» WORK INSTRUCTION
The response must reproduce exactly every line of the material below holding the word "Some".

» DATA FOR THIS TASK
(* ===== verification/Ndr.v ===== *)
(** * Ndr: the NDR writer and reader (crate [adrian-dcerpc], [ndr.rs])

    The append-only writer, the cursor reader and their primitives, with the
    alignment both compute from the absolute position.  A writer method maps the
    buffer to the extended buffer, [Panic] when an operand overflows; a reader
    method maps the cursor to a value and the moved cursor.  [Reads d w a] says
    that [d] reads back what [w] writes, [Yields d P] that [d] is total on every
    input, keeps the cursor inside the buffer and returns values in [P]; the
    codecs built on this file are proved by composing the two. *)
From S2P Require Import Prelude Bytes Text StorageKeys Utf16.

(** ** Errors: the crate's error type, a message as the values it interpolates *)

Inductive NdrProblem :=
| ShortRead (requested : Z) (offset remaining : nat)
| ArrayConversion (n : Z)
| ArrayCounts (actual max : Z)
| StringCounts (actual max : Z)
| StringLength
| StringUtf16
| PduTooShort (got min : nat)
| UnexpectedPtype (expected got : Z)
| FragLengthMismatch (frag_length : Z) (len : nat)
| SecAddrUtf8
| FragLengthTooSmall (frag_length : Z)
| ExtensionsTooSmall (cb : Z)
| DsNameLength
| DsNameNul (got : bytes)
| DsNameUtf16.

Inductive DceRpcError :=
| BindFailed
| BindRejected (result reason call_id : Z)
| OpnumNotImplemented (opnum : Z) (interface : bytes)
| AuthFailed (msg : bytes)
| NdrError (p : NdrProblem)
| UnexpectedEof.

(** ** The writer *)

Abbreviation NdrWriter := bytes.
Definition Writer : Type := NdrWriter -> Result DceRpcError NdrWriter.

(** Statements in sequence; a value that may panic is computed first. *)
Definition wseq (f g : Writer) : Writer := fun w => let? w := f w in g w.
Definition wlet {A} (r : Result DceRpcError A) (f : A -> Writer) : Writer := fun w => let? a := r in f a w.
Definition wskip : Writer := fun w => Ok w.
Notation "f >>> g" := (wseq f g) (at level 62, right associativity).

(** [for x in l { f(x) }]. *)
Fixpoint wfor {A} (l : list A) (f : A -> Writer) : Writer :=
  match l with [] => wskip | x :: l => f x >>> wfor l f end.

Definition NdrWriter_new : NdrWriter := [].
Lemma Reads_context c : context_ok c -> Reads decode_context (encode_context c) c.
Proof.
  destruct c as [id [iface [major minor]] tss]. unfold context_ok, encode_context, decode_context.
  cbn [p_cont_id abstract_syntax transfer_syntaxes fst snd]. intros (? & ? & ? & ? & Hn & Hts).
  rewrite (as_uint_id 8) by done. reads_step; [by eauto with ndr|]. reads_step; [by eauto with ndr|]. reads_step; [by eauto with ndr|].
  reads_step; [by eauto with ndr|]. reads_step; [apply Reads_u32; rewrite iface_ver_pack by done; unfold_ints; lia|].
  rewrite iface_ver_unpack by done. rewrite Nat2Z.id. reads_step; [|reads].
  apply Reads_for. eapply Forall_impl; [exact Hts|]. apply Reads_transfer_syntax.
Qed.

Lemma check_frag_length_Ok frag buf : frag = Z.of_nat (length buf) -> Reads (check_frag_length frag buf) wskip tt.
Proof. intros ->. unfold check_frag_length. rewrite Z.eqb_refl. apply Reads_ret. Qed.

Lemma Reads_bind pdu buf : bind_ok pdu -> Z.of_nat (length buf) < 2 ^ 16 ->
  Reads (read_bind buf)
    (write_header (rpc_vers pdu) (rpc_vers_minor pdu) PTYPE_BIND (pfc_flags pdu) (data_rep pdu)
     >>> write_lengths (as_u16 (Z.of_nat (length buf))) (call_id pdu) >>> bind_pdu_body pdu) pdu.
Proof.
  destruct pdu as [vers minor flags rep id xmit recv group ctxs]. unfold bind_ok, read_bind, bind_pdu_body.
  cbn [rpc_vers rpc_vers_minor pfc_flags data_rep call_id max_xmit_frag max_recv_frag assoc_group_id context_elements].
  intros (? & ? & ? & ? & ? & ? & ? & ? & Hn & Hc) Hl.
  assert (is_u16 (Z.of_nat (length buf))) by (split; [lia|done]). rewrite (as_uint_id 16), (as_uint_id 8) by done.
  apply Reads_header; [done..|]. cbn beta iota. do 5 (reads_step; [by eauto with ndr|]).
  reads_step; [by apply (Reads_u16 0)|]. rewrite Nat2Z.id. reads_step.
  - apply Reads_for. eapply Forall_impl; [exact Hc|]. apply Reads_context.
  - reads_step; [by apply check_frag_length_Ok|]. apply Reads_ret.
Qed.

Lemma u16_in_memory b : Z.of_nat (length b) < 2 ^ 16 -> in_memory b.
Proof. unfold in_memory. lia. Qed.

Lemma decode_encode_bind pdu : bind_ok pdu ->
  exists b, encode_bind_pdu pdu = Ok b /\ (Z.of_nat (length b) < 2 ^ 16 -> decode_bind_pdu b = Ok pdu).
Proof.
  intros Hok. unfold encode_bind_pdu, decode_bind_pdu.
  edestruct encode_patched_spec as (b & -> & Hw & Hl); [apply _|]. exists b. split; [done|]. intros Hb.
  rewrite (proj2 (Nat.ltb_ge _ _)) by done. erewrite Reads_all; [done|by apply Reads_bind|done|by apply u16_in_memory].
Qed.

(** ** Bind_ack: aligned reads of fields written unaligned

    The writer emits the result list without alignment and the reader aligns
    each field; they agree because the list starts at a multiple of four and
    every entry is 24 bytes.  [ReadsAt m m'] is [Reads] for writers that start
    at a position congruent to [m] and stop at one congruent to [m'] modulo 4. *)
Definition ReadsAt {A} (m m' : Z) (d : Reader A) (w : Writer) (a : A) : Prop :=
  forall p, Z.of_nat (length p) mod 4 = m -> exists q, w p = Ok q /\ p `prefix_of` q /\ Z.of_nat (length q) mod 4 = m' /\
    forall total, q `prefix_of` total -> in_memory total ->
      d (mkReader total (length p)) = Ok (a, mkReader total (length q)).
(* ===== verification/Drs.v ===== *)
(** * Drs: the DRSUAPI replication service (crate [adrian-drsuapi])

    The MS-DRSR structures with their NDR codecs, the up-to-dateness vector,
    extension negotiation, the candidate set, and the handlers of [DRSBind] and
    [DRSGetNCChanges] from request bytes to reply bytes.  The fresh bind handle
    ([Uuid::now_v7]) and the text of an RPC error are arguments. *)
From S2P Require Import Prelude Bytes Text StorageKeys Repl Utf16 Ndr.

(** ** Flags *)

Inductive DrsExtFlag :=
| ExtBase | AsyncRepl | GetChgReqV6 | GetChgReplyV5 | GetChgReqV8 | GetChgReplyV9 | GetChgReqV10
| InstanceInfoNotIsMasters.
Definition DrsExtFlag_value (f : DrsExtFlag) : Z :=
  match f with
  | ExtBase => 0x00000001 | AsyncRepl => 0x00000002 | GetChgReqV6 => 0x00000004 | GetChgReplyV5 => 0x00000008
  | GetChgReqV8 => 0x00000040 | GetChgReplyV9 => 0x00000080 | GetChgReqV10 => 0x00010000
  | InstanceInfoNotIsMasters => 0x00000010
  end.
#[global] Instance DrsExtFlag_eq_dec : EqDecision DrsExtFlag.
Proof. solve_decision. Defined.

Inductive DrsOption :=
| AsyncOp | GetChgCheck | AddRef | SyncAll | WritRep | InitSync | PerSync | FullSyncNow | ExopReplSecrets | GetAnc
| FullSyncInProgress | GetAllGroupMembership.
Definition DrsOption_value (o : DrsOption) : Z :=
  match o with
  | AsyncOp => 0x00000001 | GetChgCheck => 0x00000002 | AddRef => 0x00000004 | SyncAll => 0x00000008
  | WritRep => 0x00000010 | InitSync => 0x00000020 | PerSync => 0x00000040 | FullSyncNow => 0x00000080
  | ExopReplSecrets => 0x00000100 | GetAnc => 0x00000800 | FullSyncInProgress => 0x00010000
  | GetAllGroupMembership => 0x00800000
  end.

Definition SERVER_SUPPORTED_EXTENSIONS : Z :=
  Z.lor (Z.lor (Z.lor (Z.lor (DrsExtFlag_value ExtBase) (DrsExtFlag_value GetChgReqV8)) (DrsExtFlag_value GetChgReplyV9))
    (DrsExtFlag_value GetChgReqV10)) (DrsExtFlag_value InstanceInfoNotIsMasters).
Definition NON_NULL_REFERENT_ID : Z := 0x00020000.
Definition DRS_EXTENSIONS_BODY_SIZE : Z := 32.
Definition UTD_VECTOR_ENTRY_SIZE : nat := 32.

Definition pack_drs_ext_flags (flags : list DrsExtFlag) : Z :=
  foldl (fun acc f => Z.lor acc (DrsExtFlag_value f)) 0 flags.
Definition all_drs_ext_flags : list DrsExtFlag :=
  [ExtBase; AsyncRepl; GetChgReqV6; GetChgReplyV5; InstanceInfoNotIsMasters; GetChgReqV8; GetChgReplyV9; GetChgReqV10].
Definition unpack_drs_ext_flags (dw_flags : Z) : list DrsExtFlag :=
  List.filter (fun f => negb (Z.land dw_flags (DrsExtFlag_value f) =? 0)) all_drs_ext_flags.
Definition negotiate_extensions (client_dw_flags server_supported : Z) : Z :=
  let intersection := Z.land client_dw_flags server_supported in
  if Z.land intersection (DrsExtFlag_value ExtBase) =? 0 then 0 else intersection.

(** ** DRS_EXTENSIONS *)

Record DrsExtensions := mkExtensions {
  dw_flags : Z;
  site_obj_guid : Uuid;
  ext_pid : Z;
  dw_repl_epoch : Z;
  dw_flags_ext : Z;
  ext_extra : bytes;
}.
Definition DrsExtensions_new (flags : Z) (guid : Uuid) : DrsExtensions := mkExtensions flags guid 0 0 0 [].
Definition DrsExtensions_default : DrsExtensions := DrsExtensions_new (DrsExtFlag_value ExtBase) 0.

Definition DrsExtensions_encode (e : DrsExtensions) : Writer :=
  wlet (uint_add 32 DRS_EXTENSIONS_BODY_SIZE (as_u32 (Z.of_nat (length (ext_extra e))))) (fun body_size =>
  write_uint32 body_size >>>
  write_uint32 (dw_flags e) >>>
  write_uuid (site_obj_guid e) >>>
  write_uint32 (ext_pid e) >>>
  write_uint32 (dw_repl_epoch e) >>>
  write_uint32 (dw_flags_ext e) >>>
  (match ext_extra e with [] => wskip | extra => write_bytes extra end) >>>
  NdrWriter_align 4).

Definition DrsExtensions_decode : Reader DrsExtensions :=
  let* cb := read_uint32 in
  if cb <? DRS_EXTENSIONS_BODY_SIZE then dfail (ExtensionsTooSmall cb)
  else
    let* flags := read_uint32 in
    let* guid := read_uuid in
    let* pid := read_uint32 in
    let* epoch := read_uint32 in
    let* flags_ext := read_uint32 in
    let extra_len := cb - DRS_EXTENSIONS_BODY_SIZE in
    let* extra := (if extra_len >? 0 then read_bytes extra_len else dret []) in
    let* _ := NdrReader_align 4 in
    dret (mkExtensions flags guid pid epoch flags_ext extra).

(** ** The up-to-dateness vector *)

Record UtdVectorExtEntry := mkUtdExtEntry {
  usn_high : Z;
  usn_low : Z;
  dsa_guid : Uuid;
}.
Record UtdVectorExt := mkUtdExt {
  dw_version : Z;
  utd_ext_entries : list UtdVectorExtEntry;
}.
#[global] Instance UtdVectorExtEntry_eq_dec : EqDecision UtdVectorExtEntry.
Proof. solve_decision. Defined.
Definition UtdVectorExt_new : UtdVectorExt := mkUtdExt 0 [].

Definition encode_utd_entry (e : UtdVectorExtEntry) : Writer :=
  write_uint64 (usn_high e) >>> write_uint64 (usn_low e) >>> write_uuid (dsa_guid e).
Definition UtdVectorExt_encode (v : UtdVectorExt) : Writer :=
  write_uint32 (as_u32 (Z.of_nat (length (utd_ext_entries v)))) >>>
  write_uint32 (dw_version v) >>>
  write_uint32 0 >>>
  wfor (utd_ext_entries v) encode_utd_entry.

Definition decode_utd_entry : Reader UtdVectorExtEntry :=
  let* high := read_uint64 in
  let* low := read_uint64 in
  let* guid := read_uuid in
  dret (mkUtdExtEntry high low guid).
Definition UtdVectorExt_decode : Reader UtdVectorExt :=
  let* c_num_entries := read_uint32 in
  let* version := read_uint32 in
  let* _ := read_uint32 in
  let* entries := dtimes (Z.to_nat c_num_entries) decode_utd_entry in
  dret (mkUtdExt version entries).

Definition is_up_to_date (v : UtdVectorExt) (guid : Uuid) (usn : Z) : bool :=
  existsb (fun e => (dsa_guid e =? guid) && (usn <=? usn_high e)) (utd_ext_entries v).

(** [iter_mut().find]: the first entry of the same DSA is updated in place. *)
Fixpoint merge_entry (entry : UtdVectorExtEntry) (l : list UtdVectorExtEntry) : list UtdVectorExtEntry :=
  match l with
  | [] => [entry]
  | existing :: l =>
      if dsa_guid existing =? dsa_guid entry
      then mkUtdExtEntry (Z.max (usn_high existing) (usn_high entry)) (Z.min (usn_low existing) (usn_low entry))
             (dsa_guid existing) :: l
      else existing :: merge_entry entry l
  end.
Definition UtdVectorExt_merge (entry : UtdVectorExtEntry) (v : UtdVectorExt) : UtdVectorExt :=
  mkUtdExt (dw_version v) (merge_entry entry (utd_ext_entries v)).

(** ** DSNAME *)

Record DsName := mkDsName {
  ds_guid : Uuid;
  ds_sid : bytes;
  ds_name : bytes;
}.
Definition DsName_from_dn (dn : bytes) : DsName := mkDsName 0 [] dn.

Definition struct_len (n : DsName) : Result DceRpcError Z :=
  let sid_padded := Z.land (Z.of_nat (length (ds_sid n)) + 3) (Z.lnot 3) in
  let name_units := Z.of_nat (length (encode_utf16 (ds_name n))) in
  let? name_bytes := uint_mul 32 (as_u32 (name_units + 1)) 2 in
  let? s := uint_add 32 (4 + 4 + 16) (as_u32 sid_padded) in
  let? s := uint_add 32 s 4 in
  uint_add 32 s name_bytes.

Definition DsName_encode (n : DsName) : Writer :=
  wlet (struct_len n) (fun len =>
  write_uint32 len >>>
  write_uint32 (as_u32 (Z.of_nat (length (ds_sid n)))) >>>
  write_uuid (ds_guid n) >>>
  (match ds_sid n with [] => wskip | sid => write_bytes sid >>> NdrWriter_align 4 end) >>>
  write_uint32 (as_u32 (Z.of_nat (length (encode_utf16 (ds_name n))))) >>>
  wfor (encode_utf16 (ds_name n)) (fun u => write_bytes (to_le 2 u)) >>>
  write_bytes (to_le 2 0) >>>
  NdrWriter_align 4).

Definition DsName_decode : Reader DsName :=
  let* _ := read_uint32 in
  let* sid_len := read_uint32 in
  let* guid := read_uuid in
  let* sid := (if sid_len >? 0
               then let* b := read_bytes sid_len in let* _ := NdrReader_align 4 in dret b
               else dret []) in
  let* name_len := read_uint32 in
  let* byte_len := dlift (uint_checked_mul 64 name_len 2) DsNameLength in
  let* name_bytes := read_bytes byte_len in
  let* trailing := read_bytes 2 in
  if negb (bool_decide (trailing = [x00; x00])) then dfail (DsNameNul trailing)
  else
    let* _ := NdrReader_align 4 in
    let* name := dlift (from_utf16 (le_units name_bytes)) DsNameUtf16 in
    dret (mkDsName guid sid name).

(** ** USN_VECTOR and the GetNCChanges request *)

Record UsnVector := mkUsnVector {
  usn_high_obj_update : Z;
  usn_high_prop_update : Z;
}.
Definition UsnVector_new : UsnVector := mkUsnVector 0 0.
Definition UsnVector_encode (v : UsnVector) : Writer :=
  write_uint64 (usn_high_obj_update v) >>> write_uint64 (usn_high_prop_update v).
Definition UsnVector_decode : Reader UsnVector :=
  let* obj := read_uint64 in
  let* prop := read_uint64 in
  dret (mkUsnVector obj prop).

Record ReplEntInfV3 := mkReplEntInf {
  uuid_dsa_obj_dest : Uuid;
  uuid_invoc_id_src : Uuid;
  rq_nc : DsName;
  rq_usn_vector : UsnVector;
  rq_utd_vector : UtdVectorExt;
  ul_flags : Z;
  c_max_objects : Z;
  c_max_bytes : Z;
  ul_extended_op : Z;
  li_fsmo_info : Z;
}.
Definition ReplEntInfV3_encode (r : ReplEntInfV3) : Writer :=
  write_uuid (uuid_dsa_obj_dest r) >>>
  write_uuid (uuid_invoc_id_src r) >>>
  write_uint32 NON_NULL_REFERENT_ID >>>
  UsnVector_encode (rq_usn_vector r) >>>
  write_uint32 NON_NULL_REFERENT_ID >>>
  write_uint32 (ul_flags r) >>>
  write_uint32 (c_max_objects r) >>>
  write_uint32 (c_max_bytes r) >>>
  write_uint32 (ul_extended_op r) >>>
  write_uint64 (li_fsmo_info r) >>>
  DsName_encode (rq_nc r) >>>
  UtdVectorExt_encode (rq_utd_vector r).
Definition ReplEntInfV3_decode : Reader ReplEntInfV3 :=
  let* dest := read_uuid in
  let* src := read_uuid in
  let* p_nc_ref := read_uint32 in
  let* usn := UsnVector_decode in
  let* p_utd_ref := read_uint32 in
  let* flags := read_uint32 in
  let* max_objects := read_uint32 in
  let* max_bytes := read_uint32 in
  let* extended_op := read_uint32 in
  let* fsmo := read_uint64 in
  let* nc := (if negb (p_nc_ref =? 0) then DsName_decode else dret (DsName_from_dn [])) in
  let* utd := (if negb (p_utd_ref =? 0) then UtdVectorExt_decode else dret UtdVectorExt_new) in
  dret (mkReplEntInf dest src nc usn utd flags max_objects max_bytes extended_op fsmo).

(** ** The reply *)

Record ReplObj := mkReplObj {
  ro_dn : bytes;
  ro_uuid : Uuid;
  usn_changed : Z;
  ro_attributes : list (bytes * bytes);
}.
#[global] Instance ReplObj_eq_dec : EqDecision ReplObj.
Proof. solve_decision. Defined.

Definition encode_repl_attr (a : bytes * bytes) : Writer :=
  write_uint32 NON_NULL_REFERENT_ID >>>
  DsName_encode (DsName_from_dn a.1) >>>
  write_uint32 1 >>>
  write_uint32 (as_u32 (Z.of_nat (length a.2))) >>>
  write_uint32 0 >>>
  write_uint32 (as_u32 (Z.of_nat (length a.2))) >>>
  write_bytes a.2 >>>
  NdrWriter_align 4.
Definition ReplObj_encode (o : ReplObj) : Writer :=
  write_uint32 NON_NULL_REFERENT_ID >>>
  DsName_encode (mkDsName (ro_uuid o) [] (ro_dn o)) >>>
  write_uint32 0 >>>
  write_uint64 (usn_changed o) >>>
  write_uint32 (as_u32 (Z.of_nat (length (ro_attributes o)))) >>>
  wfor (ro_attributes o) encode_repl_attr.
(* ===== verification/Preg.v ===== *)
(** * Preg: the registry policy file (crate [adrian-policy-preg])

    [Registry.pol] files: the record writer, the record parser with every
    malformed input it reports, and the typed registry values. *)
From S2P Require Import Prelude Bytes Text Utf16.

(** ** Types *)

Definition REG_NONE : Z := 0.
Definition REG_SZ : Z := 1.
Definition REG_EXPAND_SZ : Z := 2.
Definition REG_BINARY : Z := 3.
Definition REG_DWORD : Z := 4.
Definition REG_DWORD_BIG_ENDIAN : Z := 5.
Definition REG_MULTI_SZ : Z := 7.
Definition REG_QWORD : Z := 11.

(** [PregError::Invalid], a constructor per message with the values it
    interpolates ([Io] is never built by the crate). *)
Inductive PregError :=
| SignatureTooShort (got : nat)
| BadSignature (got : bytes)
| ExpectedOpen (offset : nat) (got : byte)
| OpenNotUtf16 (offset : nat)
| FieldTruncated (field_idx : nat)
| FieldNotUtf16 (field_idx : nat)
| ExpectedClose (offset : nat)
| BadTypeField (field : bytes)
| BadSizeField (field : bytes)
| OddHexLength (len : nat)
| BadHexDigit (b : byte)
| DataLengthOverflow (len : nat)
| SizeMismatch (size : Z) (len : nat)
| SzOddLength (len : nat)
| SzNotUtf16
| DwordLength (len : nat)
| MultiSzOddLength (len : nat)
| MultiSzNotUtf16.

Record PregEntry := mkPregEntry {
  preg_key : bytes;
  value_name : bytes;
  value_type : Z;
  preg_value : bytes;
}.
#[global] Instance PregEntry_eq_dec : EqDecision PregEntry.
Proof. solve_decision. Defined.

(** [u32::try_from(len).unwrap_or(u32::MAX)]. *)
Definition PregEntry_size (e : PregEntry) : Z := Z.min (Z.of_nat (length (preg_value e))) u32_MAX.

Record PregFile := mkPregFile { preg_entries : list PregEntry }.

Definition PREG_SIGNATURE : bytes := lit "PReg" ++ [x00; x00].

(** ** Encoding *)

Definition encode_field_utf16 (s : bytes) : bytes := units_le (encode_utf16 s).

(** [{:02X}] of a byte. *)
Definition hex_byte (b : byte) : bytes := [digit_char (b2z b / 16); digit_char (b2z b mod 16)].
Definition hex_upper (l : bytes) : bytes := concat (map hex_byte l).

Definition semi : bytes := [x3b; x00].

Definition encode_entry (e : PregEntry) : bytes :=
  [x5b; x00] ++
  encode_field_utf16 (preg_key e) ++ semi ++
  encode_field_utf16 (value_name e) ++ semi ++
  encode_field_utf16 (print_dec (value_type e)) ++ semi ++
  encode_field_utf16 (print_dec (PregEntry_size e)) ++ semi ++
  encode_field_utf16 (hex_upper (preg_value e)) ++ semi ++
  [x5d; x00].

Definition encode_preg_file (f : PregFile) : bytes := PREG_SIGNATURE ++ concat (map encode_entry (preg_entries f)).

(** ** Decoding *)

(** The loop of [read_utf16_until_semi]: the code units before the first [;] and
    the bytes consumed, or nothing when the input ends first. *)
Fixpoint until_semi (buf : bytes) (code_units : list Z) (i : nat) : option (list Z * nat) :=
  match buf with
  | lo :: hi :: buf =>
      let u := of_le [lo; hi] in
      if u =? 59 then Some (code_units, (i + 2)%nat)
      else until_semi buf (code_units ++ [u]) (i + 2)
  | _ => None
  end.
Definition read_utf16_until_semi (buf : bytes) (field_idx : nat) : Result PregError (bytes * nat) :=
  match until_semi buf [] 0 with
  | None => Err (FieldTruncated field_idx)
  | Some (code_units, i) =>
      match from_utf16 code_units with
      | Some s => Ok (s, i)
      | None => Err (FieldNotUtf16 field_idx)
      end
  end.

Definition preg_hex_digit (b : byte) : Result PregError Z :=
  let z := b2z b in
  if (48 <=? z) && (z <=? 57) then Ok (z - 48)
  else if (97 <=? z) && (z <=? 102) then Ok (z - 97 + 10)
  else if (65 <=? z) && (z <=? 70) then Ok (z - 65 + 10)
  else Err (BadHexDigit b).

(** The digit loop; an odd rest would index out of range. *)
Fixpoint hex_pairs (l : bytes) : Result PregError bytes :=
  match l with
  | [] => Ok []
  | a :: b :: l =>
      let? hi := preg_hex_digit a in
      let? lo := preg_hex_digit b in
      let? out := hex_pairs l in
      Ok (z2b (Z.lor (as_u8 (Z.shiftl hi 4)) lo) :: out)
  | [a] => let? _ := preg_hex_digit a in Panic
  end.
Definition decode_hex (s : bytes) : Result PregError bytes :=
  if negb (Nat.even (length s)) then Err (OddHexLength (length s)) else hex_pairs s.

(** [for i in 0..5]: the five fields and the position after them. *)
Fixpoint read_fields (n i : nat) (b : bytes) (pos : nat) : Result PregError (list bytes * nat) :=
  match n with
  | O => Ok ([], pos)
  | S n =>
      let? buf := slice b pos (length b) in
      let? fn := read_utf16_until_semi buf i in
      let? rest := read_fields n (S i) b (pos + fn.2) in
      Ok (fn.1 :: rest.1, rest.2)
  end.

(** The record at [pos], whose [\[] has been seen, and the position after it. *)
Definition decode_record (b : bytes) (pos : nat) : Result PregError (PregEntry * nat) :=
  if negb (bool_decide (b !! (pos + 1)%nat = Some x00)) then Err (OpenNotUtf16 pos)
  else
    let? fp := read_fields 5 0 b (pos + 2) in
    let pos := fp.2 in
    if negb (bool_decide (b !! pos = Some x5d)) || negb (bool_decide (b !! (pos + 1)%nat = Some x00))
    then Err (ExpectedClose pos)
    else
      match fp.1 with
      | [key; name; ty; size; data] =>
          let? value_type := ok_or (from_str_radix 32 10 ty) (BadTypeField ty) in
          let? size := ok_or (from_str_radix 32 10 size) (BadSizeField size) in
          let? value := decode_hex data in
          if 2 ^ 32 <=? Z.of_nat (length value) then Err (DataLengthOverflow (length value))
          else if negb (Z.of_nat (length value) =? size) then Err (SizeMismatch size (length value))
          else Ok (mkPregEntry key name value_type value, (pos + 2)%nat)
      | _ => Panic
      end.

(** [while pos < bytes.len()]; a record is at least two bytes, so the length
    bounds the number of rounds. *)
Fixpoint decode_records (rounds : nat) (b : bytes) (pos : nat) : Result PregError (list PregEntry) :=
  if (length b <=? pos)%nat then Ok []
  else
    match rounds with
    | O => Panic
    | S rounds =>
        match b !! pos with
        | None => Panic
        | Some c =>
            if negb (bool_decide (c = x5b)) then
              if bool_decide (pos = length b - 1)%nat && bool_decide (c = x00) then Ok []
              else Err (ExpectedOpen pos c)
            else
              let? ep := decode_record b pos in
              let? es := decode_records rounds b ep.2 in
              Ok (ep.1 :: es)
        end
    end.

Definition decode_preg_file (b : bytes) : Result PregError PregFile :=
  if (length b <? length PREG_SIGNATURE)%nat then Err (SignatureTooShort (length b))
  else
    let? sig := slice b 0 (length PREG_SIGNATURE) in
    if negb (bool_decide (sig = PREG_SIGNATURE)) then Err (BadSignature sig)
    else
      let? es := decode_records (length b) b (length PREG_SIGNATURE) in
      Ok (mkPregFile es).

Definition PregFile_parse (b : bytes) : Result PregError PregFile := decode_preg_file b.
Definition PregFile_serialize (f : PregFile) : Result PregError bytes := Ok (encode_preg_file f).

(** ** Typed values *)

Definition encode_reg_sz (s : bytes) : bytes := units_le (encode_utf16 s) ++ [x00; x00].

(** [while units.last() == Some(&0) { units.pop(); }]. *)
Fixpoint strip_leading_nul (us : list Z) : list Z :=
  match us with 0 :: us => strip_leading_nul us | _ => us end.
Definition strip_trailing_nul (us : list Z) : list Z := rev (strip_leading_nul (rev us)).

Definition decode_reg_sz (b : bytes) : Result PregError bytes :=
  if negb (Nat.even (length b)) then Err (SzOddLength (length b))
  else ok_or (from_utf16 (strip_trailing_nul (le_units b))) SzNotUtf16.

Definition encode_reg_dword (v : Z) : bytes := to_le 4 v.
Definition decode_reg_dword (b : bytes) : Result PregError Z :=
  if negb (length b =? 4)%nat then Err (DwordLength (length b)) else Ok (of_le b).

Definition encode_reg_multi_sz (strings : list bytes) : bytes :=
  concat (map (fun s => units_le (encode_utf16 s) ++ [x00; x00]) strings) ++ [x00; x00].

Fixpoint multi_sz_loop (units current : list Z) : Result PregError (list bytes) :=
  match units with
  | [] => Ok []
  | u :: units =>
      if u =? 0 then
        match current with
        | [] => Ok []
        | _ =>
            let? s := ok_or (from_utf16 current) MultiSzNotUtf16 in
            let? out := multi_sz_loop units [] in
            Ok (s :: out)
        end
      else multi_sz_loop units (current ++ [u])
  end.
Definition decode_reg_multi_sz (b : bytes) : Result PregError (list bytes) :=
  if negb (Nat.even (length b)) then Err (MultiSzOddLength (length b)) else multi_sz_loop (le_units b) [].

» EXPECTED ANSWER
      if u =? 59 then Some (code_units, (i + 2)%nat)
  | Some (code_units, i) =>
      | Some s => Ok (s, i)
  if negb (bool_decide (b !! (pos + 1)%nat = Some x00)) then Err (OpenNotUtf16 pos)
    if negb (bool_decide (b !! pos = Some x5d)) || negb (bool_decide (b !! (pos + 1)%nat = Some x00))
        | Some c =>
(** [while units.last() == Some(&0) { units.pop(); }]. *)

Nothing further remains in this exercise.